The required lines are those that contain "Lemma"; pull them out of the data and copy them.

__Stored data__

....

Lemma frames_step o c c' :
  Forall frame (gens c) → step o c = Some c' → Forall frame (gens c').
Proof.
  intros Hgs Hstep.
  destruct (op_resumption o) as [[[main j] r]|] eqn:Hop.
  - destruct (step_resumption_cases o main j r c c' Hop Hstep)
      as [[_ ->]|(g & g' & out & Hg & Hf & Ha & ->)]; [done|].
    apply Forall_insert; [done|]. by eapply frame_resumption.
  - destruct o; try done; simpl in Hstep;
      try (apply call_inv in Hstep as [_ ->]; done).
    injection Hstep as <-. simpl. apply Forall_app. split; [done|].
    constructor; [by left|constructor].
Qed.

Lemma frames_steps os c c' :
  Forall frame (gens c) → steps os c = Some c' → Forall frame (gens c').
Proof.
  revert c. induction os as [|o os IH]; intros c Hc; simpl.
  - by intros [= <-].
  - destruct (step o c) as [c1|] eqn:Hstep; simpl; [|done].
    apply IH. by eapply frames_step.
Qed.

Lemma sound_find_reporter_returns w :
  sound w → ∃ v w', StateMachine.find_reporter w = Return v w'.
Proof.
  intros Hs. pose proof (snd_unlocked _ Hs) as Hlk.
  destruct (state w) as [r q|l|r|] eqn:Hst.
  - destruct (find_reporter_Initial w r q Hst Hlk) as (w' & s & p & Hf & _).
    by eexists _, _.
  - destruct (sound_holder w l Hs Hst) as (s & q & p & Hh & _).
    eexists _, _. by apply (find_reporter_Started w l s Hst Hlk).
  - eexists _, _. apply passive_find_reporter; [by rewrite Hst|done].
  - eexists _, _. apply passive_find_reporter; [by rewrite Hst|done].
Qed.

Lemma sound_shutdown_returns w : sound w → ∃ w', StateMachine.shutdown w = Return tt w'.
Proof.
  intros Hs. pose proof (snd_unlocked _ Hs) as Hlk.
  destruct (state w) as [r q|l|r|] eqn:Hst.
  - eexists. by apply (Initial_shutdown w r q).
  - destruct (sound_holder w l Hs Hst) as (s & q & p & Hh & Hq & Hp & Hpq & _).
    destruct (shutdown_held w l s q p Hst Hlk Hh Hq Hp Hpq) as (w' & Hsh & _).
    by eexists.
  - eexists. apply passive_shutdown; [by rewrite Hst|done].
  - eexists. apply passive_shutdown; [by rewrite Hst|done].
Qed.

(** The first [next] of a generator in a world of a run. *)
Lemma sound_next_Fresh main w :
  sound w → ∃ g' v w', StateMachine.next main StateMachine.GFresh w = (g', Return v w').
Proof.
  intros Hs. pose proof (snd_unlocked _ Hs) as Hlk.
  destruct (state w) as [r q|l|r|] eqn:Hst.
  - destruct (next_Fresh_Initial main r q w Hst Hlk) as (w' & s & p & _ & _ & _ & Hn).
    rewrite Hn. destruct main; by eexists _, _, _.
  - destruct (sound_holder w l Hs Hst) as (s & q & p & Hh & _).
    rewrite (next_Fresh_Started main l s w Hst Hlk Hh).
    destruct (main && negb (reporter_yielded s)); by eexists _, _, _.
  - rewrite passive_next_Fresh; [by eexists _, _, _|by rewrite Hst|done].
  - rewrite passive_next_Fresh; [by eexists _, _, _|by rewrite Hst|done].
Qed.

(** The release of an outermost usage in a world of a run. *)
Lemma sound_release_ends main r w l s :
  sound w → heap w !! l = Some s →
  ∃ e w', StateMachine.fetch_reporter main (outermost_gen l) r w
          = (StateMachine.GFinished, Raise e w').
Proof.
  intros Hs Hh. pose proof (snd_unlocked _ Hs) as Hlk.
  destruct (snd_objects _ Hs l s Hh) as (_ & [q Hq] & Hobj).
  destruct (to_restart_pickup s) eqn:Hr.
  - destruct (pickup s) as [p|] eqn:Hp.
    + destruct (Hobj p eq_refl) as (Hpq & _ & Ha).
      destruct (release_held main r w l s q p) as (w' & Hrel & _);
        try done; [congruence|].
      by eexists _, _.
    + eexists _, _. by apply (release_stale main r w l s q).
  - eexists _, _. by apply release_detached.
Qed.

Lemma sound_resumption_ends main g r w :
  sound w → frame g → (∀ l, g = outermost_gen l → is_Some (heap w !! l)) →
  ∃ g' out w', StateMachine.fetch_reporter main g r w = (g', out)
               ∧ after out = Some w'.
Proof.
  intros Hs Hg Hh. destruct Hg as [->|[[[st ->]|[l ->]]| ->]].
  - destruct (decide (r = RNext)) as [->|Hr].
    + destruct (sound_next_Fresh main w Hs) as (g' & v & w' & Hn).
      by eexists _, _, _.
    + destruct (abandon_Fresh main r w Hr) as [e He]. by eexists _, _, _.
  - destruct (release_plain main r w st) as [e He]. by eexists _, _, _.
  - destruct (Hh l eq_refl) as [s Hl].
    destruct (sound_release_ends main r w l s Hs Hl) as (e & w' & He).
    by eexists _, _, _.
  - destruct (resume_Finished main r w) as [e He]. by eexists _, _, _.
Qed.

(** X13. In every run of a process, the lock is free between two operations and
    the next operation ends: a method returns or raises, a generator
    yields or finishes. No call finds the lock held, no join waits for a
    pickup that was sent no sentinel, and no generator refers to an object
    that does not exist. Sequential use of the machine cannot deadlock. *)
Theorem run_never_blocks (os : list op) (c : config) (o : op) :
  steps os start = Some c → enabled o c →
  locked (world c) = false ∧ ∃ c', step o c = Some c'.
Proof.
  intros Hsteps Hen.
  pose proof (sound_steps os start c sound_start Hsteps) as Hs.
  pose proof (consistent_steps os start c consistent_start Hsteps) as Hc.
  assert (Hfr : Forall frame (gens c)).
  { by apply (frames_steps os start c). }
  split; [apply Hs|].
  destruct (op_resumption o) as [[[main i] r]|] eqn:Hop.
  - destruct (gens c !! i) as [g|] eqn:Hg.
    2:{ exists c. by eapply step_no_generator. }
    pose proof (proj1 (Forall_lookup _ _) Hfr i g Hg) as Hframe.
    destruct (sound_resumption_ends main g r (world c) Hs Hframe)
      as (g' & out & w' & Hf & Ha).
    { intros l ->. destruct (cons_marked _ Hc i l Hg) as (s & Hl & _). by eexists. }
    destruct o; try done; injection Hop as -> -> <-; simpl; unfold resume_at;
      rewrite Hg.
    + unfold StateMachine.next. rewrite Hf. simpl. rewrite Ha. by eexists.
    + unfold StateMachine.throw. rewrite Hf. simpl. rewrite Ha. by eexists.
    + unfold StateMachine.close.
      pose proof (after_closing (StateMachine.fetch_reporter main g RClose (world c)))
        as [_ Hcl].
      destruct (closing _) as [g2 o2]. rewrite Hf in Hcl. simpl in Hcl.
      rewrite Hcl, Ha. by eexists.
  - destruct o; try done; simpl; unfold call.
    + destruct (sound_find_reporter_returns _ Hs) as (v & w' & ->). by eexists.
    + by eexists.
    + destruct (sound_flush_returns _ Hs) as (w' & ->). by eexists.
    + by eexists.
    + destruct (sound_shutdown_returns _ Hs) as (w' & ->). by eexists.
    + by eexists.
    + destruct Hen as [s Hl]. rewrite (detach_spec _ _ _ Hl). by eexists.
Qed.

Lemma run_never_blocks_witness :
  locked (world detached_config) = false
  ∧ ∃ c', step (Close true 0) detached_config = Some c'.
Proof.
  apply (run_never_blocks (loop_entered ++ worker_reports)); [|exact I].
  vm_compute. reflexivity.
Defined.

(** ** Pickups are started once and joined once *)

(** X14. In every run of a process, [start()] is never called twice on the same
    pickup - every start is that of a pickup newly built - and [join()] is
    called on a pickup only after its start, and at most once. The pickup
    an object holds was built with the [detach] of that very object, has
    been started and has not been joined. *)
Theorem pickups_started_and_joined_once (os : list op) (c : config) :
  steps os start = Some c →
  NoDup (pickup_id <$> started (events (world c)))
  ∧ NoDup (joined (events (world c)))
  ∧ (∀ i p, events (world c) !! i = Some (EvJoin p) →
       ∃ j, j < i ∧ events (world c) !! j = Some (EvStart p))
  ∧ (∀ l s p, heap (world c) !! l = Some s → pickup s = Some p →
       pickup_detach p = l ∧ EvStart p ∈ events (world c)
       ∧ EvJoin p ∉ events (world c)).
Proof.
  intros Hsteps.
  pose proof (trace_ok_steps os start c trace_ok_init Hsteps) as [].
  done.
Qed.

Lemma pickups_started_and_joined_once_witness :
  NoDup (pickup_id <$> started (events (world detached_config)))
  ∧ NoDup (joined (events (world detached_config)))
  ∧ (∀ i p, events (world detached_config) !! i = Some (EvJoin p) →
       ∃ j, j < i ∧ events (world detached_config) !! j = Some (EvStart p))
  ∧ (∀ l s p, heap (world detached_config) !! l = Some s → pickup s = Some p →
       pickup_detach p = l ∧ EvStart p ∈ events (world detached_config)
       ∧ EvJoin p ∉ events (world detached_config)).
Proof.
  apply (pickups_started_and_joined_once (loop_entered ++ worker_reports)).
  vm_compute. reflexivity.
Defined.

(** ** One reporter and one queue for the life of the process *)

(** X15. Once the machine of a process is in the Started state, the reporter
    and the queue of that state are the reporter and the queue of every
    [Started] object there is and of every one made later: whatever the
    program does next - restarts, flushes, shutdowns and new starts among
    it - no second reporter and no second queue is built. An Initial state
    left by a shutdown carries them, and as long as the machine is not
    disabled or registered, [find_reporter()] returns that reporter and the
    first [next] of [fetch_reporter()] yields it. *)
Theorem reporter_and_queue_made_once (os1 os2 : list op) (c1 c2 : config) (l : oid)
    (s : Started) :
  steps os1 start = Some c1 →
  state (world c1) = StartedRef l → heap (world c1) !! l = Some s →
  steps os2 c1 = Some c2 →
  is_Some (reporter s)
  ∧ (∀ l' s', heap (world c2) !! l' = Some s' →
       reporter s' = reporter s ∧ queue s' = queue s)
  ∧ (∀ r q, state (world c2) = Initial r q → r = reporter s ∧ q = queue s)
  ∧ (¬ passive (state (world c2)) →
     (∃ w2, StateMachine.find_reporter (world c2) = Return (reporter s) w2)
     ∧ ∀ main, ∃ g w2, StateMachine.next main StateMachine.GFresh (world c2)
                       = (g, Return (reporter s) w2)).
Proof.
  intros Hs1 Hst Hl Hs2.
  pose proof (uniform_steps os1 start c1 uniform_init Hs1) as [He|(rep & q & Hsh)].
  { by rewrite He, lookup_empty in Hl. }
  destruct (proj1 Hsh l s Hl) as [Hrep Hq].
  pose proof (shared_steps rep q os2 c1 c2 Hsh Hs2) as [Hobj Hini].
  assert (Hsteps : steps (os1 ++ os2) start = Some c2).
  { rewrite steps_app, Hs1. done. }
  pose proof (sound_steps _ start c2 sound_start Hsteps) as Hsound.
  pose proof (snd_unlocked _ Hsound) as Hlk.
  rewrite Hrep, Hq. split; [by eexists|]. split; [done|]. split; [done|].
  intros Hpas. destruct (state (world c2)) as [r q0|l2|r|] eqn:Hst2;
    try (by destruct Hpas).
  - destruct (Hini r q0 eq_refl) as [-> ->]. split.
    + destruct (find_reporter_Initial _ _ _ Hst2 Hlk)
        as (w2 & s2 & p2 & Hf & _ & _ & Hpost).
      destruct (init_reporter_kept _ _ _ _ _ _ Hpost rep eq_refl) as [Hr2 _].
      exists w2. by rewrite Hf, Hr2.
    + intros main.
      destruct (next_Fresh_Initial main _ _ _ Hst2 Hlk)
        as (w2 & s2 & p2 & Hpost & _ & _ & Hn).
      destruct (init_reporter_kept _ _ _ _ _ _ Hpost rep eq_refl) as [Hr2 _].
      rewrite Hn, Hr2. destruct main; by eexists _, _.
  - destruct (sound_holder _ l2 Hsound Hst2) as (s2 & q2 & p2 & Hl2 & _).
    destruct (Hobj l2 s2 Hl2) as [Hr2 _]. split.
    + exists (world c2). by rewrite (find_reporter_Started _ _ _ Hst2 Hlk Hl2), Hr2.
    + intros main. rewrite (next_Fresh_Started main _ _ _ Hst2 Hlk Hl2), Hr2.
      destruct (main && negb (reporter_yielded s2)); by eexists _, _.
Qed.

Lemma reporter_and_queue_made_once_witness :
  is_Some (reporter started_object)
  ∧ (∀ l' s', heap (world detached_config) !! l' = Some s' →
       reporter s' = reporter started_object ∧ queue s' = queue started_object)
  ∧ (∀ r q, state (world detached_config) = Initial r q →
       r = reporter started_object ∧ q = queue started_object)
  ∧ (¬ passive (state (world detached_config)) →
     (∃ w2, StateMachine.find_reporter (world detached_config)
            = Return (reporter started_object) w2)
     ∧ ∀ main, ∃ g w2,
         StateMachine.next main StateMachine.GFresh (world detached_config)
         = (g, Return (reporter started_object) w2)).
Proof.
  apply (reporter_and_queue_made_once [FindReporter] (loop_entered ++ worker_reports)
           {| world := started_world; gens := [] |} detached_config 0 started_object);
    vm_compute; reflexivity.
Defined.

(** ** Disabling and registering are for good *)

Lemma permanent_step o c c' :
  passive (state (world c)) → locked (world c) = false →
  Forall passive_pool_frame (gens c) → step o c = Some c' →
  passive (state (world c')) ∧ Forall passive_pool_frame (gens c')
  ∧ untouched (world c) (world c').
Proof.
  intros Hp Hl Hgs Hstep.
  destruct (op_resumption o) as [[[main i] r]|] eqn:Hop.
  - destruct (step_resumption_cases o main i r c c' Hop Hstep)
      as [[_ ->]|(g & g' & out & Hg & Hf & Ha & ->)]; [done|].
    assert (world c' = world c ∧ passive_pool_frame g') as [-> Hg'].
    { pose proof (proj1 (Forall_lookup _ _) Hgs i g Hg) as [->|[(st & Hst & ->)| ->]].
      - destruct (decide (r = RNext)) as [->|Hr].
        + pose proof (passive_next_Fresh main (world c) Hp Hl) as Hn.
          unfold StateMachine.next in Hn. rewrite Hn in Hf.
          injection Hf as <- <-. injection Ha as <-. split; [done|].
          right; left. by exists (state (world c)).
        + destruct (abandon_Fresh main r (world c) Hr) as [e He].
          rewrite He in Hf. injection Hf as <- <-. injection Ha as <-.
          split; [done|]. right; by right.
      - destruct (release_plain main r (world c) st) as [e He].
        rewrite He in Hf. injection Hf as <- <-. injection Ha as <-.
        split; [done|]. right; by right.
      - destruct (resume_Finished main r (world c)) as [e He].
        rewrite He in Hf. injection Hf as <- <-. injection Ha as <-.
        split; [done|]. right; by right. }
    split; [done|]. split; [|done]. by apply Forall_insert.
  - destruct o; try done; simpl in Hstep.
    + apply call_inv in Hstep as [Ha ->].
      rewrite passive_find_reporter in Ha by done. by injection Ha as <-.
    + apply call_inv in Hstep as [[= <-] ->]. done.
    + apply call_inv in Hstep as [Ha ->].
      rewrite passive_flush in Ha by done. by injection Ha as <-.
    + apply call_inv in Hstep as [[= <-] ->]. done.
    + apply call_inv in Hstep as [Ha ->].
      rewrite passive_shutdown in Ha by done. by injection Ha as <-.
    + injection Hstep as <-. simpl. split; [done|]. split; [|done].
      apply Forall_app. split; [done|]. constructor; [by left|constructor].
    + apply call_inv in Hstep as [Ha ->].
      destruct (heap (world c) !! l) as [s|] eqn:Hh.
      * rewrite (detach_spec _ _ _ Hh) in Ha. by injection Ha as <-.
      * unfold detach, set_to_restart_pickup, mbind, M_bind, read in Ha.
        by rewrite Hh in Ha.
Qed.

....

__Output below__
Lemma frames_step o c c' :
Lemma frames_steps os c c' :
Lemma sound_find_reporter_returns w :
Lemma sound_shutdown_returns w : sound w → ∃ w', StateMachine.shutdown w = Return tt w'.
Lemma sound_next_Fresh main w :
Lemma sound_release_ends main r w l s :
Lemma sound_resumption_ends main g r w :
Lemma run_never_blocks_witness :
Lemma pickups_started_and_joined_once_witness :
Lemma reporter_and_queue_made_once_witness :
Lemma permanent_step o c c' :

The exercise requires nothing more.